As of http://kb.vmware.com/kb/2075984 manually enabling CBT is currently not working properly. The API however works properly. To enable CBT use the Script vmware_cbt_tool.py, it is packaged in the bareos-vmware-plugin package:
user@host:~$ vmware_cbt_tool.py --help
usage: vmware_cbt_tool.py [-h] -s HOST [-o PORT] -u USER [-p PASSWORD] -d
DATACENTER [-f FOLDER] [-v VMNAME]
[--vm-uuid VM_UUID] [--enablecbt] [--disablecbt]
[--resetcbt] [--info] [--listall]
Process args for enabling/disabling/resetting CBT
optional arguments:
-h, --help show this help message and exit
-s HOST, --host HOST Remote host to connect to
-o PORT, --port PORT Port to connect on
-u USER, --user USER User name to use when connecting to host
-p PASSWORD, --password PASSWORD
Password to use when connecting to host
-d DATACENTER, --datacenter DATACENTER
DataCenter Name
-f FOLDER, --folder FOLDER
Folder Name (must start with /, use / for root folder
-v VMNAME, --vmname VMNAME
Names of the Virtual Machines
--vm-uuid VM_UUID Instance UUIDs of the Virtual Machines
--enablecbt Enable CBT
--disablecbt Disable CBT
--resetcbt Reset CBT (disable, then enable)

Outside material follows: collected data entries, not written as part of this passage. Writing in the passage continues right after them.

(** * agri-trace-grid: the Merkle ledger, the hashing and signature helpers
      and the batch verification route, embedded from the TypeScript sources.

    Conventions of the embedding.
    - A JavaScript string is a [string]: the sequence of the bytes of its
      UTF-8 encoding, which is what [Hash.update] and [Buffer.from] consume.
    - A Node [Buffer] / [Uint8Array] is a [list byte].
    - A rejected promise or a thrown exception is the [None] of an [option]
      (or the [Throw] of [outcome] where the kind of error matters).
    - The MongoDB collection behind the [MerkleLeaf] model is a [list] of
      leaf documents in insertion order; queries are list functions. *)

From Stdlib Require Import ZArith List Bool Lia.
From Stdlib Require Import Strings.String Strings.Ascii Strings.Byte.
From stdpp Require Import base tactics option list sorting gmap.
From Bignums Require Import BigZ.
Import ListNotations.

Set Warnings "-register-all".
Local Open Scope Z_scope.

(** ** Node's [crypto.createHash('sha256')] (FIPS 180-4) *)

Module SHA256.

Definition mask32 : Z := 0xFFFFFFFF.

Definition add32 (x y : Z) : Z := Z.land (x + y) mask32.

Definition rotr (n x : Z) : Z :=
  Z.lor (Z.shiftr x n) (Z.land (Z.shiftl x (32 - n)) mask32).

Definition Ch (x y z : Z) : Z :=
  Z.lxor (Z.land x y) (Z.land (Z.lxor x mask32) z).

Definition Maj (x y z : Z) : Z :=
  Z.lxor (Z.lxor (Z.land x y) (Z.land x z)) (Z.land y z).

Definition Sigma0 (x : Z) : Z := Z.lxor (Z.lxor (rotr 2 x) (rotr 13 x)) (rotr 22 x).
Definition Sigma1 (x : Z) : Z := Z.lxor (Z.lxor (rotr 6 x) (rotr 11 x)) (rotr 25 x).
Definition sigma0 (x : Z) : Z := Z.lxor (Z.lxor (rotr 7 x) (rotr 18 x)) (Z.shiftr x 3).
Definition sigma1 (x : Z) : Z := Z.lxor (Z.lxor (rotr 17 x) (rotr 19 x)) (Z.shiftr x 10).

(** The constants are those of the standard: the first 32 bits of the
    fractional parts of the cube roots ([K]) and of the square roots ([H0])
    of the first primes. *)
Definition is_prime (p : Z) : bool :=
  forallb (fun d => negb (p mod Z.of_nat d =? 0)) (seq 2 (Z.to_nat p - 2)).

Definition first_primes (n : nat) : list Z :=
  firstn n (List.filter is_prime (map Z.of_nat (seq 2 400))).

(** Integer cube root, one bit at a time from bit [bits - 1] down. *)
Fixpoint icbrt (bits : nat) (n r : Z) : Z :=
  match bits with
  | O => r
  | S b =>
      let r' := r + 2 ^ Z.of_nat b in
      icbrt b n (if r' * r' * r' <=? n then r' else r)
  end.

Definition K : list Z :=
  Eval vm_compute in
    map (fun p => Z.land (icbrt 40 (p * 2 ^ 96) 0) mask32) (first_primes 64).

Definition H0 : list Z :=
  Eval vm_compute in
    map (fun p => Z.land (Z.sqrt (p * 2 ^ 64)) mask32) (first_primes 8).

(** [n] bytes of [x], most significant first. *)
Fixpoint be_bytes (n : nat) (x : Z) : list Z :=
  match n with
  | O => []
  | S n' => Z.land (Z.shiftr x (8 * Z.of_nat n')) 0xFF :: be_bytes n' x
  end.

Definition be_word (bs : list Z) : Z :=
  fold_left (fun acc b => Z.lor (Z.shiftl acc 8) b) bs 0.

Definition pad (msg : list Z) : list Z :=
  let len := Z.of_nat (length msg) in
  msg ++ 0x80 :: repeat 0 (Z.to_nat ((55 - len) mod 64)) ++ be_bytes 8 (8 * len).

(** Cuts a list into chunks of [n] elements; [fuel] bounds the number of
    chunks (callers pass the length of the list). *)
Fixpoint chunks {A} (fuel n : nat) (l : list A) : list (list A) :=
  match fuel, l with
  | O, _ | _, [] => []
  | S fuel', _ => firstn n l :: chunks fuel' n (skipn n l)
  end.

(** The message schedule, most recent word first. *)
Fixpoint schedule (steps : nat) (w : list Z) : list Z :=
  match steps with
  | O => w
  | S steps' =>
      let wt := add32 (add32 (sigma1 (nth 1 w 0)) (nth 6 w 0))
                      (add32 (sigma0 (nth 14 w 0)) (nth 15 w 0)) in
      schedule steps' (wt :: w)
  end.

Definition round (st : list Z) (kw : Z * Z) : list Z :=
  match st with
  | [a; b; c; d; e; f; g; h] =>
      let t1 := add32 (add32 (add32 h (Sigma1 e)) (add32 (Ch e f g) (fst kw))) (snd kw) in
      let t2 := add32 (Sigma0 a) (Maj a b c) in
      [add32 t1 t2; a; b; c; add32 d t1; e; f; g]
  | _ => st
  end.

Definition compress (h : list Z) (block : list Z) : list Z :=
  let w16 := map be_word (chunks 16 4 block) in
  let w := rev (schedule 48 (rev w16)) in
  let st := fold_left round (combine K w) h in
  map (fun p => add32 (fst p) (snd p)) (combine h st).

Definition digest_Z (msg : list Z) : list Z :=
  let p := pad msg in
  let h := fold_left compress (chunks (length p) 64 p) H0 in
  concat (map (be_bytes 4) h).

Definition byte_of_Z (z : Z) : byte :=
  match Byte.of_N (Z.to_N (Z.land z 0xFF)) with
  | Some b => b
  | None => x00
  end.

Definition Z_of_byte (b : byte) : Z := Z.of_N (Byte.to_N b).

Definition digest (msg : list byte) : list byte :=
  map byte_of_Z (digest_Z (map Z_of_byte msg)).

End SHA256.

(** ** Hexadecimal strings: [buf.toString('hex')], [digest('hex')] and
       [Buffer.from(s, 'hex')] *)

Module Hex.

Definition digit (n : Z) : ascii :=
  nth (Z.to_nat n)
    ["0"; "1"; "2"; "3"; "4"; "5"; "6"; "7"; "8"; "9"; "a"; "b"; "c"; "d"; "e"; "f"]%char
    "0"%char.

(** Lowercase, two digits per byte. *)
Definition encode (bs : list byte) : string :=
  fold_right
    (fun b s =>
       let z := SHA256.Z_of_byte b in
       String (digit (Z.shiftr z 4)) (String (digit (Z.land z 0xF)) s))
    EmptyString bs.

(** Node's [unhex]: digits and letters of either case. *)
Definition unhex (c : ascii) : option Z :=
  let n := Z.of_N (N_of_ascii c) in
  if (48 <=? n) && (n <=? 57) then Some (n - 48)
  else if (97 <=? n) && (n <=? 102) then Some (n - 87)
  else if (65 <=? n) && (n <=? 70) then Some (n - 55)
  else None.

(** [Buffer.from(s, 'hex')] never throws: it decodes pairs of characters and
    stops at the first pair that holds a character that is no hexadecimal
    digit; a trailing single character is dropped. *)
Fixpoint decode (s : string) : list byte :=
  match s with
  | String a (String b rest) =>
      match unhex a, unhex b with
      | Some x, Some y => SHA256.byte_of_Z (16 * x + y) :: decode rest
      | _, _ => []
      end
  | _ => []
  end.
Definition set_value (key : string) (v : value) (stats : profile) : profile :=
  {| fields := <[key := v]> (fields stats); data_sources := data_sources stats |}.

(** [if cond: stats[key] = val] *)
Definition guarded_set (cond : profile -> option bool) (key : string)
    (val : profile -> option value) (stats : profile) : option profile :=
  c ← cond stats;
  if (c : bool) then v ← val stats; Some (set_value key v stats) else Some stats.

(** The body of the loop of [calculate_derived_stats]. *)
Definition derive_stats (stats : profile) : option profile :=
  stats ← guarded_set
    (fun st => py_and (gt_zero st "price") (gt_zero st "average_points"))
    "price_per_point"
    (fun st => price ← num_field st "price"; avg ← num_field st "average_points";
               Some (VNum (price / avg)))
    stats;
  stats ← guarded_set
    (fun st => py_and (gt_zero st "average_points") (gt_zero st "games_played"))
    "total_points"
    (fun st => avg ← num_field st "average_points"; games ← num_field st "games_played";
               Some (VNum (avg * games)))
    stats;
  stats ← guarded_set
    (fun st => py_and (eq_zero st "last_score") (get_gt_zero st "actual_average"))
    "last_score"
    (fun st => fields st !! "actual_average")
    stats;
  stats ← guarded_set
    (fun st => py_and (eq_zero st "last_3_average") (gt_zero st "average_points"))
    "last_3_average"
    (fun st => avg ← num_field st "average_points"; Some (VNum (avg * lit 95 2)))
    stats;
  guarded_set
    (fun st => py_and (eq_zero st "last_5_average") (gt_zero st "average_points"))
    "last_5_average"
    (fun st => avg ← num_field st "average_points"; Some (VNum (avg * lit 98 2)))
    stats.
(** C5.  Two calls of [renderHelp] on the same command, width and store
    give different texts when their listing loops meet the two
    sub-commands of [deploy] in different orders. *)
Lemma renderHelp_text_varies_with_range_order :
  ¬ (∀ (ρ ρ' : MapRange) node width h,
       range_sound ρ → range_sound ρ' →
       renderHelp ρ node width h = renderHelp ρ' node width h).
Proof.
  intros Hclaim.
  specialize (Hclaim ascending descending deploy 80 memory
                ascending_sound descending_sound).
  vm_compute in Hclaim. discriminate Hclaim.
Qed.

(** C6.  The [uint] flag [m] of the root is labelled ["UINT"], not
    ["INT"]. *)
Lemma unsigned_flag_is_not_labelled_INT :
  ¬ (∀ ρ node width h l fset,
       Flags node = Some l → h !! l = Some fset →
       flag_spec.keyed_by_name fset → flag_spec.introspectable fset →
       renderHelp ρ node width h =
         Some (header node +:+ description_block node width
               +:+ flags_block claimed_label node width (flag.VisitAll fset)
               +:+ subcommands_block node width
                     (ρ CommandType 0%nat (SubCommands node))
                     (ρ CommandType 1%nat (SubCommands node)))).
Proof.
  intros Hclaim.
  specialize (Hclaim ascending root 80 memory 1%positive root_flags eq_refl eq_refl).
  assert (Hk : flag_spec.keyed_by_name root_flags) by by_evaluation.
  assert (Hi : flag_spec.introspectable root_flags) by by_evaluation.
  specialize (Hclaim Hk Hi). vm_compute in Hclaim. discriminate Hclaim.
Qed.

(** C7.  The root's flags are declared as [verbose], [m], [c]; their lines
    do not come in that order. *)
Lemma flag_lines_not_in_declaration_order :
  ¬ (∀ ρ node width h l n eh decls fset,
       Flags node = Some l → h !! l = Some fset →
       declare decls (flag.NewFlagSet n eh) = Some fset →
       renderHelp ρ node width h =
         Some (header node +:+ description_block node width
               +:+ flags_block type_label node width (declared decls)
               +:+ subcommands_block node width
                     (ρ CommandType 0%nat (SubCommands node))
                     (ρ CommandType 1%nat (SubCommands node)))).
Proof.
  intros Hclaim.
  specialize (Hclaim ascending root 80 memory 1%positive "flags" flag.ExitOnError
                [ (bool_value false, "verbose", "Enable verbose output");
                  (text_value flag.TUint "32", "m", "memory share (MB)");
                  (text_value flag.TFloat64 "1", "c", "cpu share") ]
                root_flags eq_refl eq_refl eq_refl).
  vm_compute in Hclaim. discriminate Hclaim.
Qed.

(** C9.  Every flag set of the tree has one owner, and the call on the
    root with no argument still renames the root's flag set from [flags]
    to [root] and takes it from [ExitOnError] to [ContinueOnError]. *)
Lemma visited_flag_set_is_renamed :
  ¬ (∀ ρ root args h o h',
       exclusive root → ProcessArgs ρ root args h = (o, h') →
       (∀ l, Some l ∉ Flags <$> trail root args h → h' !! l = h !! l) ∧
       (∀ l fs, h !! l = Some fs →
                ∃ fs', h' !! l = Some fs' ∧ flag_spec.same_frame fs fs')).
Proof.
  intros Hclaim.
  assert (Hex : exclusive root) by by_evaluation.
  destruct (Hclaim ascending root [] memory _ _ Hex (surjective_pairing _))
    as [_ Hkeeps].
  destruct (Hkeeps 1%positive root_flags eq_refl) as (fs' & Hfs' & _ & Hname & _).
  vm_compute in Hfs'. injection Hfs' as <-. vm_compute in Hname. discriminate Hname.
Qed.

End Cases.

(** ** More on the parser *)

Module parser_facts.
Import flag flag_spec flag_facts.

(** Arguments that do not open with a flag are left as they are, and so
    are the flags. *)
Lemma Parse_positionals_formal arguments f :
  opens_with_flag arguments = false →
  ∃ f', Parse arguments f = (f', parse_ok) ∧ Args f' = arguments ∧
        formal f' = formal f.
Proof.
  unfold Parse, opens_with_flag. intros Hno. simpl. unfold parseOne. simpl.
  destruct arguments as [|[|c0 [|c1 s]] rest]; simpl; eauto.
  rewrite Hno. simpl. eauto.
Qed.

End parser_facts.

(** ** Whole resolutions *)

Lemma keyed_tree_child c k sc :
  keyed_tree c = true → SubCommands c !! k = Some sc →
  Name sc = k ∧ keyed_tree sc = true.
Proof.
  destruct c as [n sd ld hp fl subs]. simpl. intros Hkeyed. revert k sc.
  revert Hkeyed.
  apply (map_fold_weak_ind
           (λ (r : bool) (m : gmap string CommandType),
              r = true → ∀ k sc, m !! k = Some sc →
              Name sc = k ∧ keyed_tree sc = true)).
  - intros _ k sc. by rewrite lookup_empty.
  - intros i x m r Hi IH [[Hname Hx]%andb_prop Hr]%andb_prop k sc.
    apply bool_decide_eq_true in Hname.
    destruct (decide (i = k)) as [<-|Hne].
    + rewrite lookup_insert_eq. by intros [= <-].
    + rewrite lookup_insert_ne by done. by apply IH.
Qed.

Section Resolution_facts.
Context `{L : Layout} `{G : Globals}.
Import flag_spec flag_facts.

(** A returned path opens with the name of the receiver and has at most one
    name or argument for each argument given. *)
Lemma ProcessArgs_path_shape ρ node :
  ∀ args h path err h',
  ProcessArgs ρ node args h = (Return path err, h') →
  ∃ rest, path = Name node :: rest ∧ (length rest ≤ length args)%nat.
Proof.
  induction node as [node IH] using CommandType_tree_ind.
  intros args h path err h' Hrun. rewrite ProcessArgs_unfold in Hrun.
  destruct (Flags node ≫= _) as [[l fset]|]; [|done].
  destruct (flag.Parse _ _) as [fset' res] eqn:Hparse.
  apply Parse_spec in Hparse as (_ & _ & Hsuf).
  apply suffix_length in Hsuf.
  destruct res; simpl in Hrun; try done.
  - destruct (decide _).
    { simplify_eq. eauto. }
    destruct (flag.Args fset') as [|r0 rest] eqn:Hrem.
    { destruct (renderHelp _ _ _ _); simplify_eq. exists []. split; [done|simpl; lia]. }
    destruct (SubCommands node !! r0) as [sc|] eqn:Hsc.
    + destruct (ProcessArgs ρ sc rest _) as [[cp err'| |] h1] eqn:Hsub; simplify_eq/=.
      destruct (IH _ _ Hsc _ _ _ _ _ Hsub) as (rest' & -> & Hlen).
      eexists. split; [done|]. simpl. lia.
    + destruct (renderHelp _ _ _ _); simplify_eq. exists []. split; [done|simpl; lia].
  - destruct (renderHelp _ _ _ _); simplify_eq. exists []. split; [done|simpl; lia].
Qed.

(** A successful call stops at a command without sub-commands, and what it
    returns after the names is what the flag set of that command left
    over. *)
Lemma ProcessArgs_success_last ρ node :
  ∀ args h path h',
  ProcessArgs ρ node args h = (Return path None, h') →
  ∃ leaf l fset',
    last (trail node args h) = Some leaf ∧ SubCommands leaf = ∅ ∧
    Flags leaf = Some l ∧ h' !! l = Some fset' ∧
    path = (Name <$> trail node args h) ++ flag.Args fset' ∧
    flag.Args fset' `suffix_of` args.
Proof.
  induction node as [node IH] using CommandType_tree_ind.
  intros args h path h' Hrun.
  rewrite ProcessArgs_unfold in Hrun. rewrite trail_unfold.
  destruct (Flags node) as [l|] eqn:Hl; simpl in *; [|done].
  destruct (h !! l) as [fset|] eqn:Hh; simpl in *; [|done].
  destruct (flag.Parse _ _) as [fset' res] eqn:Hparse.
  apply Parse_spec in Hparse as (_ & _ & Hsuf).
  destruct res; simpl in Hrun; try done.
  - destruct (decide _) as [Hsz|Hsz].
    + apply map_size_empty_iff in Hsz. simplify_eq/=.
      exists node, l, fset'. rewrite lookup_insert_eq.
      assert (Hstop : match flag.Args fset' with
                      | [] => []
                      | r0 :: rest =>
                          match SubCommands node !! r0 with
                          | Some sc => trail sc rest (<[l:=fset']> h)
                          | None => []
                          end
                      end = @nil CommandType).
      { destruct (flag.Args fset') as [|r0 rest]; [done|].
        by rewrite Hsz, lookup_empty. }
      rewrite Hstop. done.
    + destruct (flag.Args fset') as [|r0 rest] eqn:Hrem.
      { destruct (renderHelp _ _ _ _); done. }
      destruct (SubCommands node !! r0) as [sc|] eqn:Hsc.
      * destruct (ProcessArgs ρ sc rest _) as [[cp err'| |] h1] eqn:Hsub;
          simplify_eq/=.
        destruct (IH _ _ Hsc _ _ _ _ Hsub)
          as (leaf & l1 & fs1 & Hlast & Hleaf & Hl1 & Hh1 & -> & Hleft).
        exists leaf, l1, fs1. split.
        { destruct (trail_descent sc rest (<[l:=fset']> h)); by rewrite last_cons, Hlast. }
        do 4 (split; [done|]).
        etrans; [done|]. etrans; [|done]. by apply suffix_cons_r.
      * destruct (renderHelp _ _ _ _); done.
  - destruct (renderHelp _ _ _ _); done.
Qed.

--info Show information (CBT supported and enabled or
disabled)
--listall List all VMs in the given datacenter with UUID and
containing folder
Note: the options --vm-uuid and --listall have been added in version Version >= 17.2.8, the tool is also able now to process non-ascii character arguments for the --folder and --vmname arguments and vApp names can be used like folder name components. With --listall all VMs in the given datacenter are reported in a tabular output including instance UUID and containing Folder/vApp name.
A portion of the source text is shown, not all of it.